Traversing Chemical Space with Active Deep Learning

Deep learning is accelerating drug discovery. However, current approaches are often affected by limitations in the available data, e.g., in terms of size or molecular diversity. Active learning is poised to be a solution for drug discovery in low-data regimes. In active learning, a model is updated iteratively by taking multiple smaller screening steps, instead of suggesting many molecules at once with a single model for traditional ‘one-shot’ screening. This iterative approach aims to improve models during the screening process and can adjust course along the way. However, active learning remains still relatively underexplored in the molecular sciences. It is currently unclear how active learning holds up to traditional approaches and what the best strategies are for prospective drug discovery applications. In this study, we lay the first foundations for the prospective use of active deep learning in low-data scenarios where only dozens of training molecules are available to screen hundreds of thousands of molecules. Our systematic study combines six active learning strategies, two deep learning architectures, and three large-scale molecular libraries. We highlight that active learning can achieve up to a six-fold improvement in hit discovery compared to traditional methods.
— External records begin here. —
(** * In-Surely: the query-resolution pipeline of [In_Surely.ipynb]

    A shallow embedding of the two functions of the notebook that carry the
    pipeline, [retrieve_documents] (semantic cache in front of the vector
    store) and [rerank_results] (cross-encoder reranking), together with
    the library calls they make.

    The notebook drives three libraries.  Each is modelled at the level its
    documentation describes, and everything the notebook treats as a black
    box is a parameter:

    - chromadb: a collection is the sequence of its records in insertion
      order.  [Collection.query] validates [n_results], embeds the query
      text and returns the nearest records in ascending distance (the
      index is taken to be exact);
      [Collection.add] skips an id that is already present (the behaviour of
      the chromadb releases that provide [PersistentClient]; overwriting is
      the separate call [upsert], which the notebook never makes).
    - [str] / [ast.literal_eval]: a printer and a parser per payload type
      ([Literal]), left abstract; where a property needs the lists of a
      result to survive the two, it says so ([payload_round_trips]).
    - pandas: a frame is the list of its rows, each with its index label;
      [sort_values] permutes the rows by the indexer that the sorting
      routine returns for the key column.  The routine ([nargsort]) is a
      parameter: the notebook does not pass [kind=], so pandas' default
      ['quicksort'] applies, for which pandas promises an ordering but no
      stability (only ['mergesort'] and ['stable'] are stable).  That
      default routine, numpy's scalar quicksort run by pandas on the
      reversed column, is also written out ([nargsort_quicksort]).

    Python floats are modelled by rationals: only their order is used.
    A raised exception is a value of [exn]; the globals of the notebook and
    what it prints are threaded through the [Cell] monad.  A frame that a
    function builds is returned as a value; the frame that
    [rerank_results] is given, and changes in place, is reached through
    its reference in [frames].

    A small concrete environment ([Demo]) instantiates the parameters; the
    properties are run on it at the end. *)

From Stdlib Require Import QArith Lqa DecimalString.
From stdpp Require Import base list strings option sorting.

Local Open Scope nat_scope.
Inductive io_op :=
| LogInfo (msg : string)
| AcquireLock (lock_path : string)
| ReleaseLock (lock_path : string)
(** [with open(path, "w") as f: json.dump(...)]: the file now holds these records *)
| WriteFile (path : string) (content : list LineRunRecord).

Definition fs := list (string * list LineRunRecord).

Fixpoint fs_set (m : fs) (p : string) (c : list LineRunRecord) : fs :=
  match m with
  | [] => [(p, c)]
  | (q, d) :: m' => if String.eqb q p then (p, c) :: m' else (q, d) :: fs_set m' p c
  end.

Fixpoint fs_get (m : fs) (p : string) : option (list LineRunRecord) :=
  match m with
  | [] => None
  | (q, d) :: m' => if String.eqb q p then Some d else fs_get m' p
  end.

Definition apply_op (m : fs) (op : io_op) : fs :=
  match op with
  | WriteFile p c => fs_set m p c
  | _ => m
  end.

Definition apply_ops (m : fs) (ops : list io_op) : fs := fold_left apply_op ops m.

(** [LineRunRecord.dump] *)
Definition dump (self : LineRunRecord) (path : string) : list io_op :=
  [WriteFile path [self]].

(** The block file name of a line. *)
Definition block_filename (batch_size line : Z) : string :=
  let lower_bound := line / batch_size * batch_size in
  let upper_bound := lower_bound + batch_size - 1 in
  Str.zfill (Str.str_Z lower_bound) LINE_NUMBER_WIDTH ++ "_" ++
  Str.zfill (Str.str_Z upper_bound) LINE_NUMBER_WIDTH ++ ".jsonl".

(** [persist_flow_run], [LOCAL_STORAGE_BATCH_SIZE] being [batch_size] and
    [_run_infos_folder] being [folder].  The values are JSON already, so
    [_persist_run_multimedia] has no image to write.  [None] is the
    [TypeError] of [None // batch_size] for a record without line number. *)
Definition persist_flow_run (batch_size : Z) (folder : string) (run_info : FlowRunInfo.t)
  : option (list io_op) :=
  if negb (is_terminated run_info.(FlowRunInfo.status)) then
    Some [LogInfo "Line run is not terminated, skip persisting line run record."]
  else
    let line_run_record := from_flow_run_info run_info in
    match line_run_record.(line_number) with
    | None => None
    | Some line => Some (dump line_run_record (folder ++ "/" ++ block_filename batch_size line))
    end.

(** Persist the line runs one after the other. *)
Fixpoint persist_flow_runs (batch_size : Z) (folder : string) (runs : list FlowRunInfo.t)
  (m : fs) : fs * list io_op :=
  match runs with
  | [] => (m, [])
  | r :: runs' =>
      let ops := match persist_flow_run batch_size folder r with Some o => o | None => [] end in
      let (m', ops') := persist_flow_runs batch_size folder runs' (apply_ops m ops) in
      (m', ops ++ ops')%list
  end.

Definition takes_lock (op : io_op) : bool :=
  match op with AcquireLock _ => true | _ => false end.

Definition writes (op : io_op) : bool :=
  match op with WriteFile _ _ => true | _ => false end.

End LocalStorage.

(** [NodeRunRecord] and [LocalStorageOperations.persist_node_run].  A path
    is the list of its segments, so [path.name] is its last segment; a node
    name is one segment.  The lock file of [dump] lives in
    [HOME_PROMPT_FLOW_DIR]; [AcquireLock] and [ReleaseLock] name it by its
    file name.  The values are JSON already, so [_persist_run_multimedia]
    has no image to write. *)
Module NodeStorage.
Local Open Scope string_scope.

Record NodeRunRecord := mkNodeRunRecord {
  NodeName : string;
  line_number : option Z;
  run_info : json;
  start_time : string;
  end_time : string;
  status : string
}.

(** [NodeRunRecord.from_run_info] *)
Definition from_run_info (node_run_info : RunInfo.t) : NodeRunRecord :=
  mkNodeRunRecord node_run_info.(RunInfo.node) node_run_info.(RunInfo.index)
    (RunInfo.serialize node_run_info) (DateTime.isoformat node_run_info.(RunInfo.start_time))
    (DateTime.isoformat node_run_info.(RunInfo.end_time)) (Status_value node_run_info.(RunInfo.status)).

Inductive node_op :=
| AcquireLock (lock_file : string)
| ReleaseLock (lock_file : string)
(** [with open(path, "w") as f: json.dump(asdict(self), f)] *)
| WriteFile (path : list string) (content : NodeRunRecord).

(** [Path.name] *)
Definition name (path : list string) : string := last path "".

(** [NodeRunRecord.dump] *)
Definition dump (self : NodeRunRecord) (path : list string) (run_name : string) : list node_op :=
  let filename_need_lock := Str.zfill "0" LocalStorage.LINE_NUMBER_WIDTH ++ ".jsonl" in
  if String.eqb (name path) filename_need_lock then
    let file_lock_path := run_name ++ "." ++ self.(NodeName) ++ ".lock" in
    [AcquireLock file_lock_path; WriteFile path self; ReleaseLock file_lock_path]
  else [WriteFile path self].

(** [persist_node_run], [_node_infos_folder] being [node_infos_folder] and
    [self._run.name] being [run_name]. *)
Definition persist_node_run (node_infos_folder : list string) (run_name : string)
  (run_info : RunInfo.t) : list node_op :=
  let node_folder := (node_infos_folder ++ [run_info.(RunInfo.node)])%list in
  let node_run_record := from_run_info run_info in
  let line_number := match node_run_record.(line_number) with None => 0 | Some l => l end in
  let filename := Str.zfill (Str.str_Z line_number) LocalStorage.LINE_NUMBER_WIDTH ++ ".jsonl" in
  dump node_run_record (node_folder ++ [filename])%list run_name.

End NodeStorage.

(** [LocalStorageOperations._outputs_padding].  A row of the outputs
    DataFrame is its [line_number] and its other columns; a column a row
    lacks holds NaN.  [sort_values] is
    [res.sort_values(by=LINE_NUMBER, ascending=True)], pandas' quicksort,
    which is not stable: only its result's order by line number is known. *)
Module OutputsPadding.

Definition row := (Z * list (string * json))%type.

Definition le_line (a b : row) : bool := Z.leb (fst a) (fst b).

Section Padding.
Variable sort_values : list row -> list row.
How molecules are chosen for the next iteration proved to be the primary driver of performance – it is more important than the chosen network architecture in determining the ‘molecular journey’ in the chemical space. Remarkably, active learning showed to quickly compensate for a lack of molecular diversity in the starting set, allowing to efficiently chart unexplored structural motifs. These results set the basis for the adoption of active deep learning to accelerate drug discovery in low-data regimes.